The Odessa Record -

Town Council

Council approves ORV use in town

 

March 16, 2017



With the White Knuckle and Frostbite races set to begin the weekend of March 25-26 and the Desert 100 endurance race coming to town the following weekend, the members of the Odessa Town Council met Monday evening and approved an ordinance allowing the riding of off-road vehicles such as dirt bikes, as long as they are properly equipped, to drive on Odessa’s streets, thereby making it possible for more of the race visitors to come into town for shopping or any kinds of events that might be taking place. Recent changes in state law have given municipalities greater decision-making power regarding the use of roadways within their limits.

The first weekend of races take place only about a mile south of town, and it is likely that people attending the races would come to town if they had the opportunity. The Desert 100 races that occur the following weekend have grown to the point where the Stumpjumpers Motorcycle Club has opted to open up their campsite eight miles southwest of town on Thursday evening instead of Friday morning. The competition for prime camping spots can be fierce. Once camped, the race visitors often have no transportation other than their racing bikes. Odessa Chamber president Zach Schafer, working with police chief Tom Clark, the Lincoln County Sheriff’s Office, the Dept. of Transportation and other interested parties, appealed to the council to approve the proposed ordinance. Several business owners in the downtown area will very likely see an uptick in business on both weekends as a result.

Animal control

Much of Monday night’s meeting was also taken up by the growing problem of the feral cat population in town. Hospital maintenance supervisor Abby Reyes brought the hospital’s concerns to the council about the problems on the medical campus. He said the animals have figured out how to get into the dumpsters looking for food. They have also ingested things such as pieces of rubber gloves which have been regurgitated onto the grounds. There is concern that the situation could result in a vector for disease transmission.

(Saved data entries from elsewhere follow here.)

(** * Cynthia MIDI file player: the playback scheduling engine

    A shallow embedding of [MIDIPlayer] from
    [Software/For MIDI Files Playback/cynthia_file_player.py]:
    the flattener [_flatten], the volume transform [_apply_volume], the
    seek index search [_find_index], the transport commands ([load],
    [play], [pause], [stop], [seek], [set_volume], [skip]) and the pacing
    loop [_run].

    Python [float] is IEEE 754 binary64 and is modelled by Rocq's primitive
    [float] (the same format, specified by [SpecFloat] through
    [FloatAxioms]); Python [int] is [Z]; [bytes] is [list byte]. *)

From Stdlib Require Import ZArith List Bool Lia Floats Sorted Permutation.
From Stdlib Require DecimalN DecimalPos.
From Stdlib.Strings Require Import Byte.
Import ListNotations.

Local Open Scope Z_scope.

(** ** Exceptions and the error monad *)

(** The exceptions the modelled code can raise. [FileError] stands for
    whatever [mido.MidiFile(path)] raises on an unreadable or malformed
    file ([OSError], [EOFError], [ValueError], ...). *)
Inductive exn : Type :=
| ZeroDivisionError
| OverflowError
| ValueError
| FileError (code : Z).

Definition result (A : Type) : Type := exn + A.

Definition ret {A} (a : A) : result A := inr a.
Definition raise {A} (e : exn) : result A := inl e.
Definition bind {A B} (m : result A) (k : A -> result B) : result B :=
  match m with
  | inl e => inl e
  | inr a => k a
  end.

Notation "x <- m ;; k" := (bind m (fun x => k))
  (at level 61, m at next level, right associativity).

(** ** Python numbers *)

Module Py.

(** An [int] as an (unrounded, mantissa-exponent) binary number. *)
Definition Z2SF (z : Z) : spec_float :=
  match z with
  | Z0 => S754_zero false
  | Zpos p => S754_finite false p 0
  | Zneg p => S754_finite true p 0
  end.

(** [float(z)], the conversion [int * float] applies to its left
    operand: round to nearest, ties to even; [OverflowError] when the
    integer is too large for a double. *)
Definition float_of_int (z : Z) : result float :=
  match binary_normalize prec emax z 0 false with
  | S754_infinity _ => raise OverflowError
  | sf => ret (SF2Prim sf)
  end.

(** [a / b] on two [int]s: true division, the correctly rounded
    quotient. *)
Definition int_truediv (a b : Z) : result float :=
  if b =? 0 then raise ZeroDivisionError
  else match SFdiv prec emax (Z2SF a) (Z2SF b) with
       | S754_infinity _ => raise OverflowError
       | sf => ret (SF2Prim sf)
       end.

(** [z * f] with [z : int] and [f : float]. *)
Definition int_mul_float (z : Z) (f : float) : result float :=
  x <- float_of_int z ;; ret (x * f)%float.

(** [int(f)]: truncation toward zero; [ValueError] on NaN,
    [OverflowError] on an infinity. *)
Definition int_of_float (f : float) : result Z :=
  match Prim2SF f with
  | S754_zero _ => ret 0
  | S754_nan => raise ValueError
  | S754_infinity _ => raise OverflowError
  | S754_finite s m e =>
      let q := match e with
               | Zneg p => Z.pos m / 2 ^ Z.pos p
               | _ => Z.pos m * 2 ^ e
               end in
      ret (if s then - q else q)
  end.

(** [max(a, b)] is [b if b > a else a], [min(a, b)] is
    [b if b < a else a]; on floats the comparison is IEEE's, false on
    NaN. *)
Definition fmax (a b : float) : float := if (a <? b)%float then b else a.
Definition fmin (a b : float) : float := if (b <? a)%float then b else a.

(** [time.sleep(secs)], as far as it raises: [ValueError] on NaN
    ("Invalid value NaN") and on a negative delay, [OverflowError] on an
    infinite one. What it does otherwise is to let time pass, which is
    the scheduler's part. (A finite delay too long for the clock type
    overflows too; the pacing loop never asks for more than 0.005.) *)
Definition time_sleep (secs : float) : result unit :=
  match Prim2SF secs with
  | S754_nan => raise ValueError
  | S754_infinity _ => raise OverflowError
  | _ => if (secs <? 0)%float then raise ValueError else ret tt
  end.

End Py.

(** ** The data model *)

(** A message of a parsed track, as [_flatten] looks at it. *)
Inductive msg_body : Type :=
| MetaSetTempo (tempo : N)       (* is_meta, type == "set_tempo" *)
| MetaOther                      (* any other meta message *)
| Message (raw : list byte)      (* msg.bytes() *)
| NoBytes.                       (* not meta and no [bytes] attribute *)

Record msg : Type := { time : Z; body : msg_body }.

Record MidiFile : Type := { ticks_per_beat : Z; tracks : list (list msg) }.

(** [(abs_time_s, raw_bytes)] *)
Definition timed_event : Type := (float * list byte)%type.

(** ** The flattener *)

(** Steps 1 and 2: the inner loop of the merge, for one track. *)
Fixpoint abs_ticks (abs_tick : Z) (track : list msg) : list (Z * msg) :=
  match track with
  | [] => []
  | m :: rest =>
      let abs_tick := abs_tick + time m in
      (abs_tick, m) :: abs_ticks abs_tick rest
  end.

Definition merge_tracks (tracks : list (list msg)) : list (Z * msg) :=
  flat_map (abs_ticks 0) tracks.

(** [merged.sort(key=lambda x: x[0])]: Python's sort is stable, and a
    list has exactly one stable sorted arrangement; straight insertion
    computes it. *)
Fixpoint insert_tick (x : Z * msg) (l : list (Z * msg)) : list (Z * msg) :=
  match l with
  | [] => [x]
  | y :: l' => if fst x <=? fst y then x :: y :: l' else y :: insert_tick x l'
  end.

Fixpoint sort_ticks (l : list (Z * msg)) : list (Z * msg) :=
  match l with
  | [] => []
  | x :: l' => insert_tick x (sort_ticks l')
  end.

(** Step 3: the walk over the merged list. The locals the loop updates: *)
Record walk : Type := {
  tempo : Z;
  last_tick : Z;
  elapsed_us : float;
  events : list timed_event        (* the list [result] *)
}.

(** One pass through the body of [for abs_tick, msg in merged]. *)
Definition convert_one (tpb : Z) (w : walk) (entry : Z * msg) : result walk :=
  let (abs_tick, m) := entry in
  let tick_delta := abs_tick - last_tick w in
  per_tick <- Py.int_truediv (tempo w) tpb ;;
  adv <- Py.int_mul_float tick_delta per_tick ;;
  let elapsed_us := (elapsed_us w + adv)%float in
  let last_tick := abs_tick in
  match body m with
  | MetaSetTempo t =>
      ret {| tempo := Z.of_N t; last_tick := last_tick;
             elapsed_us := elapsed_us; events := events w |}
  | MetaOther | NoBytes | Message [] =>
      ret {| tempo := tempo w; last_tick := last_tick;
             elapsed_us := elapsed_us; events := events w |}
  | Message raw =>
      ret {| tempo := tempo w; last_tick := last_tick;
             elapsed_us := elapsed_us;
             events := events w ++ [((elapsed_us / 1000000)%float, raw)] |}
  end.

Fixpoint convert (tpb : Z) (w : walk) (merged : list (Z * msg)) : result walk :=
  match merged with
  | [] => ret w
  | entry :: rest => w' <- convert_one tpb w entry ;; convert tpb w' rest
  end.

Definition walk_init : walk :=
  {| tempo := 500000; last_tick := 0; elapsed_us := 0%float; events := [] |}.

Definition _flatten (mid : MidiFile) : result (list timed_event) :=
  let merged := sort_ticks (merge_tracks (tracks mid)) in
  w <- convert (ticks_per_beat mid) walk_init merged ;;
  ret (events w).

(** ** The volume transform *)

Definition byte_int (b : byte) : Z := Z.of_N (Byte.to_N b).

(** [bytes([...])]: [ValueError] unless every item is in [range(256)]. *)
Fixpoint bytes_of_ints (l : list Z) : result (list byte) :=
  match l with
  | [] => ret []
  | z :: l' =>
      match (if z <? 0 then None else Byte.of_N (Z.to_N z)) with
      | None => raise ValueError
      | Some b => bs <- bytes_of_ints l' ;; ret (b :: bs)
      end
  end.

Definition _apply_volume (volume : float) (raw : list byte) : result (list byte) :=
  match raw with
  | b0 :: b1 :: b2 :: _ =>
      if (Z.land (byte_int b0) 0xF0 =? 0xB0) && (byte_int b1 =? 7) then
        prod <- Py.int_mul_float (byte_int b2) volume ;;
        scaled <- Py.int_of_float prod ;;
        bytes_of_ints [byte_int b0; byte_int b1; Z.max 0 (Z.min 127 scaled)]
      else ret raw
  | _ => ret raw
  end.

(** ** Seek index resolution *)

Fixpoint _find_index (messages : list timed_event) (pos : float) : nat :=
  match messages with
  | [] => 0%nat
  | (t, _) :: rest =>
      if (pos <=? t)%float then 0%nat else S (_find_index rest pos)
  end.

(** ** The transport *)

Inductive PlayerState : Type := STOPPED | PLAYING | PAUSED.

Definition PlayerState_eqb (a b : PlayerState) : bool :=
  match a, b with
  | STOPPED, STOPPED | PLAYING, PLAYING | PAUSED, PAUSED => true
  | _, _ => false
  end.

(** The fields of [MIDIPlayer]. The two [threading.Event]s are their
    flags; a callback is modelled by whether one is installed. *)
Record MIDIPlayer : Type := {
  _state : PlayerState;
  _stop_flag : bool;
  _pause_evt : bool;
  _mid : option MidiFile;
  _messages : list timed_event;
  _duration : float;
  _pos : float;
  _seek_to : option float;
  _volume : float;
  on_position : bool;
  on_finished : bool
}.

(** What the player does to the outside: writes to the serial sink,
    callbacks, and starting the playback thread. *)
Inductive effect : Type :=
| Send (data : list byte)
| AllSoundOff
| OnPosition (pos dur : float)
| OnFinished
| StartThread.

Definition MIDIPlayer_init : MIDIPlayer :=
  {| _state := STOPPED; _stop_flag := false; _pause_evt := true;
     _mid := None; _messages := []; _duration := 0%float;
     _pos := 0%float; _seek_to := None; _volume := 1%float;
     on_position := false; on_finished := false |}.

Definition with_state (v : PlayerState) (p : MIDIPlayer) : MIDIPlayer :=
  {| _state := v; _stop_flag := _stop_flag p; _pause_evt := _pause_evt p;
     _mid := _mid p; _messages := _messages p; _duration := _duration p;
     _pos := _pos p; _seek_to := _seek_to p; _volume := _volume p;
     on_position := on_position p; on_finished := on_finished p |}.

Definition with_stop_flag (v : bool) (p : MIDIPlayer) : MIDIPlayer :=
  {| _state := _state p; _stop_flag := v; _pause_evt := _pause_evt p;
     _mid := _mid p; _messages := _messages p; _duration := _duration p;
     _pos := _pos p; _seek_to := _seek_to p; _volume := _volume p;
     on_position := on_position p; on_finished := on_finished p |}.

Definition with_pause_evt (v : bool) (p : MIDIPlayer) : MIDIPlayer :=
  {| _state := _state p; _stop_flag := _stop_flag p; _pause_evt := v;
     _mid := _mid p; _messages := _messages p; _duration := _duration p;
     _pos := _pos p; _seek_to := _seek_to p; _volume := _volume p;
     on_position := on_position p; on_finished := on_finished p |}.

Chief Clark proposed an ordinance detailing steps to be taken to combat the problem. During the council’s discussion, dogs at large were also discussed, and Clark said he was also reworking the ordinance pertaining to that issue. The discussion went on at such length that the council ultimately decided to table the issue and take it up again at its next meeting after they have had time to study it.

Clark added that only 50 dog owners out of the 200 or so who previously had purchased licenses have renewed those licenses this year. He intimated that trying to reunite loose dogs with their owners is not an efficient use of police time and said he hope people would update their animals’ tags soon with current information.